The Coronavirus pandemic has had a remarkable impact on several aspects of democratic societies, beyond health, that have affected our ways of living together, the economic reality, consumer habits, and the way we manage public and private activities.

Faced with this challenge, governments had to adopt urgent measures whose implementation has provoked political responses in parliamentary debates, for, as Shepherd, MacKendrick & Mora pointed out (2020, 2), “the pandemic emerged among anxieties about the trustworthiness of government institutions”.

The management of this crisis, including the adoption of important curtailments of civil liberties, happened in a moment of extreme political complexity in the evolution of the democratic model in advanced societies in which these new proposals have even questioned the design of the institutional state, as Maesschalck points out (2020, 128):

The closing of the public space and the restriction of individual liberties, substituted by non-transparent, expedite administrative procedures, have restricted the political order to its most questioned form from an intellectual and social point of view, that is, the obsolete structure of a representative and surveillance democracy (versus other forms that started to manifest themselves in previous decades)

In this context, the relation between the executive and legislative powers seems particularly complex, both because of the impact of the adopted solutions on the democratic quality and transparency and the implications of the different political actors, as indicated by Dodds & alii (2020, 293):

These are truly extraordinary times, which will require parliamentary democracies in particular to think about how and when they recalibrate the relationship between the executive and legislature.

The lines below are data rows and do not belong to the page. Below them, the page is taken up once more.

(** Entries from a peer: stored as a batch, whatever their verification says. *)
Lemma put_remote_adds inst tree es :
  mem_inv (engine inst) ->
  exists inst' ds r, put_remote_entries map_iter inst tree es = Some (Done (inst', ds, r))
    /\ mem_inv (engine inst') /\ batch_adds (entries (engine inst)) (entries (engine inst')) es.
Proof.
  intros Hm. unfold put_remote_entries. destruct (store_batch_adds es (engine inst) 0 Hm) as [Hi Hb].
  destruct (is_nil es) eqn:En.
  { destruct es; [|done]. eexists _, _, _. split; [done|]. split; [done|]. exact Hb. }
  destruct (store_batch (engine inst) es 0) as [inner n]. cbn [fst] in Hi, Hb.
  case_decide; [by eexists _, _, _|]. destruct (open_database inner tree) as [root|]; [|by eexists _, _, _].
  destruct (verify_and_fire_keeps map_iter Hmap (with_engine inst inner) root Hi) as (inst' & ds & r & -> & [Hi' He _ _]).
  cbn [mbind option_bind outcome_bind]. eexists _, _, _. split; [done|]. cbn [fst]. split; [by apply Hi'|]. by rewrite He.
Qed.
End batch.

(** ** The walks keep the backend *)

Section walks_keep.
Context `{IS : InstanceSpec}.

As authoritarian governments have shown repeatedly, there is a danger that the state of emergency becomes the new norm.

Because the crisis, as Walby points out (2020, 15), “offers an opportunity for the executive to legitimate a claim for more power on the grounds that in such exceptional circumstances, these powers are needed to counter an existential threat”, democracies are faced with a challenge related to the response of the political parties according to their strategic goals. As Kavanagh & Singh affirm (2020, 1002): “Democracies also have the added challenge of managing competing political factions and institutions, some of whom may have political incentives to undermine response”.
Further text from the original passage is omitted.